Data for this exercise:
(* ===== verification/Floats.v ===== *)
(** * Floats: the IEEE binary64 operations the code uses

    [float(int)], [float(str)] of a decimal literal, [int(float)], [struct.pack(">d", x)], comparison
    and the shortest [repr], over the Standard Library's [spec_float] at precision 53. *)

From stdpp Require Import base list numbers option strings.
From Stdlib Require Import SpecFloat.
From S2P Require Import Prelude Text.

Definition prec : Z := 53.
Definition emax : Z := 1024.

Definition f64_add : spec_float → spec_float → spec_float := SFadd prec emax.
Definition f64_sub : spec_float → spec_float → spec_float := SFsub prec emax.
Definition f64_mul : spec_float → spec_float → spec_float := SFmul prec emax.
Definition f64_div : spec_float → spec_float → spec_float := SFdiv prec emax.

Definition is_finite (f : spec_float) : bool :=
  match f with S754_zero _ | S754_finite _ _ _ => true | _ => false end.
Definition is_nan (f : spec_float) : bool := match f with S754_nan => true | _ => false end.
Definition is_inf (f : spec_float) : bool := match f with S754_infinity _ => true | _ => false end.

(** The sign bit, as [math.copysign] reads it. *)
Definition sign_bit (f : spec_float) : bool :=
  match f with S754_zero s | S754_infinity s | S754_finite s _ _ => s | S754_nan => false end.

(** Round an integer, or a quotient of integers, to the nearest double. *)
Definition f64_round_int (z : Z) : spec_float := binary_normalize prec emax z 0 false.
Definition f64_round_ratio (neg : bool) (num den : positive) : spec_float :=
  SFdiv prec emax (S754_finite neg num 0) (S754_finite false den 0).

(** [float(z)]: [OverflowError] past the largest double. *)
Definition float_of_int (z : Z) : res spec_float :=
  let f := f64_round_int z in if is_inf f then Raise OverflowError else Ok f.

(** [float(text)] of the decimal literal [± m * 10 ^ e]. Beyond [10 ^ 309] the result is an infinity and
    below [10 ^ -324] a zero, so the powers of ten that are computed stay small. *)
Definition float_of_decimal (neg : bool) (m e : Z) : spec_float :=
  match m with
  | Zpos p =>
    let mag := e + zlen (str_of_nonneg m) in
    if 310 <=? mag then S754_infinity neg
    else if mag <=? -324 then S754_zero neg
    else if 0 <=? e then
      let f := f64_round_int (m * 10 ^ e) in if neg then SFopp f else f
    else match 10 ^ (- e) with Zpos d => f64_round_ratio neg p d | _ => S754_nan end
  | _ => S754_zero neg
  end.

(** The exact value of a finite double as a ratio, and [int(x)]: truncation toward zero. *)
Definition f64_ratio (f : spec_float) : Z * Z :=
  match f with
  | S754_finite s m e =>
    let n := if s then - Zpos m else Zpos m in
    if 0 <=? e then (n * 2 ^ e, 1) else (n, 2 ^ (- e))
  | _ => (0, 1)
  end.
Definition int_of_float (f : spec_float) : res Z :=
  match f with
  | S754_nan => Raise ValueError
  | S754_infinity _ => Raise OverflowError
  | _ => let '(n, d) := f64_ratio f in Ok (Z.quot n d)
  end.

(** The bit pattern of a double, and [struct.pack(">d", x)]. *)
Definition float_bits (f : spec_float) : Z :=
  let sgn := if sign_bit f then 2 ^ 63 else 0 in
  match f with
  | S754_zero _ => sgn
  | S754_infinity _ => sgn + 0x7FF * 2 ^ 52
  | S754_nan => 0x7FF8 * 2 ^ 48
  | S754_finite _ m e =>
    if Zpos m <? 2 ^ 52 then sgn + Zpos m
    else sgn + (e + 1075) * 2 ^ 52 + (Zpos m - 2 ^ 52)
  end.
Definition pack_d (f : spec_float) : bytes := be_bytes 8 (float_bits f mod 2 ^ 64).

(** A double the machine can hold: 53-bit mantissa, normalised. *)
Definition is_f64 (f : spec_float) : bool := valid_binary prec emax f.

(** ** The shortest repr

    [repr(x)] prints the fewest digits that read back as [x], the nearest such to [x], ties to the even
    digit. [shortest num den] finds them for [num / den > 0]: for [k = 1 .. 17] it tries the two
    [k]-digit decimals around the value; the answer is [(digits, exponent)] with value
    [digits * 10 ^ exponent]. Seventeen digits always read back. *)

(** The [n] with [10 ^ (n - 1) <= num / den < 10 ^ n], from a start value by at most [fuel] steps. *)
Fixpoint decpt_search (fuel : nat) (num den n : Z) : Z :=
  match fuel with
  | O => n
  | S fuel =>
    let le_pow (k : Z) := if 0 <=? k then den * 10 ^ k <=? num else den <=? num * 10 ^ (- k) in
    if le_pow n then decpt_search fuel num den (n + 1)
    else if le_pow (n - 1) then n else decpt_search fuel num den (n - 1)
  end.

(** [floor (num / den / 10 ^ p)] with its remainder, over the common denominator. *)
Definition scaled (num den p : Z) : Z * Z :=
  if 0 <=? p then (num, den * 10 ^ p) else (num * 10 ^ (- p), den).

Definition f64_eqb (a b : spec_float) : bool := SFeqb a b.

Definition candidate (f : spec_float) (num den p : Z) : option Z :=
  let '(a, b) := scaled num den p in
  let lo := a / b in
  let up := lo + 1 in
  let reads d := f64_eqb (float_of_decimal false d p) f in
  let below := 2 * (a - lo * b) in           (** twice the distance to [lo], against [b] *)
  let prefer_lo := (below <? b) || ((below =? b) && Z.even lo) in
  let first := if prefer_lo then lo else up in
  let second := if prefer_lo then up else lo in
  if reads first then Some first else if reads second then Some second else None.

Fixpoint shortest_from (fuel : nat) (f : spec_float) (num den decpt k : Z) : Z * Z :=
  let p := decpt - k in
  match fuel, candidate f num den p with
  | _, Some d => (d, p)
  | O, None => let '(a, b) := scaled num den p in ((2 * a + b) / (2 * b), p)
  | S fuel, None => shortest_from fuel f num den decpt (k + 1)
  end.

Definition shortest (f : spec_float) : Z * Z :=
  let '(num, den) := f64_ratio f in
  let decpt := decpt_search 700 num den (Z.log2 num * 3 / 10 - Z.log2 den * 3 / 10) in
  shortest_from 16 f num den decpt 1.

(** [Decimal(repr(x)).as_tuple()] for [x > 0]: [repr] writes positional notation for exponents in
    [-4, 16), where an integral value gets a trailing [.0]. *)
Definition repr_decimal (f : spec_float) : pystr * Z :=
  let '(d, p) := shortest f in
  let ds := str_of_nonneg d in
  let decpt := zlen ds + p in
  if (-4 <? decpt) && (decpt <=? 16) && (0 <=? p)
  then (ds ++ repeat 48 (Z.to_nat (p + 1)), -1) else (ds, p).

Example shortest_tenth : shortest (float_of_decimal false 1 (-1)) = (1, -1).
Proof. vm_compute. reflexivity. Qed.
Example shortest_min : shortest (S754_finite false 1 (-1074)) = (5, -324).
Proof. vm_compute. reflexivity. Qed.
Example shortest_2p60 : shortest (f64_round_int (2 ^ 60)) = (1152921504606847, 3).
Proof. vm_compute. reflexivity. Qed.
Example shortest_tie : shortest (float_of_decimal false 112589990684262475 (-2)) = (11258999068426248, -1).
Proof. vm_compute. reflexivity. Qed.
Example shortest_max : shortest (S754_finite false 9007199254740991 971) = (17976931348623157, 292).
Proof. vm_compute. reflexivity. Qed.
Example pack_one : hex_of_bytes (pack_d (f64_round_int 1)) = lit "3ff0000000000000".
Proof. vm_compute. reflexivity. Qed.
Example pack_095 : hex_of_bytes (pack_d (float_of_decimal false 95 (-2))) = lit "3fee666666666666".
Proof. vm_compute. reflexivity. Qed.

Work to complete: Return exactly the leading lines of the listing, stopping after the line in which "let f := f64_round_int z" occurs.

Response area:
(* ===== verification/Floats.v ===== *)
(** * Floats: the IEEE binary64 operations the code uses

    [float(int)], [float(str)] of a decimal literal, [int(float)], [struct.pack(">d", x)], comparison
    and the shortest [repr], over the Standard Library's [spec_float] at precision 53. *)

From stdpp Require Import base list numbers option strings.
From Stdlib Require Import SpecFloat.
From S2P Require Import Prelude Text.

Definition prec : Z := 53.
Definition emax : Z := 1024.

Definition f64_add : spec_float → spec_float → spec_float := SFadd prec emax.
Definition f64_sub : spec_float → spec_float → spec_float := SFsub prec emax.
Definition f64_mul : spec_float → spec_float → spec_float := SFmul prec emax.
Definition f64_div : spec_float → spec_float → spec_float := SFdiv prec emax.

Definition is_finite (f : spec_float) : bool :=
  match f with S754_zero _ | S754_finite _ _ _ => true | _ => false end.
Definition is_nan (f : spec_float) : bool := match f with S754_nan => true | _ => false end.
Definition is_inf (f : spec_float) : bool := match f with S754_infinity _ => true | _ => false end.

(** The sign bit, as [math.copysign] reads it. *)
Definition sign_bit (f : spec_float) : bool :=
  match f with S754_zero s | S754_infinity s | S754_finite s _ _ => s | S754_nan => false end.

(** Round an integer, or a quotient of integers, to the nearest double. *)
Definition f64_round_int (z : Z) : spec_float := binary_normalize prec emax z 0 false.
Definition f64_round_ratio (neg : bool) (num den : positive) : spec_float :=
  SFdiv prec emax (S754_finite neg num 0) (S754_finite false den 0).

(** [float(z)]: [OverflowError] past the largest double. *)
Definition float_of_int (z : Z) : res spec_float :=
  let f := f64_round_int z in if is_inf f then Raise OverflowError else Ok f.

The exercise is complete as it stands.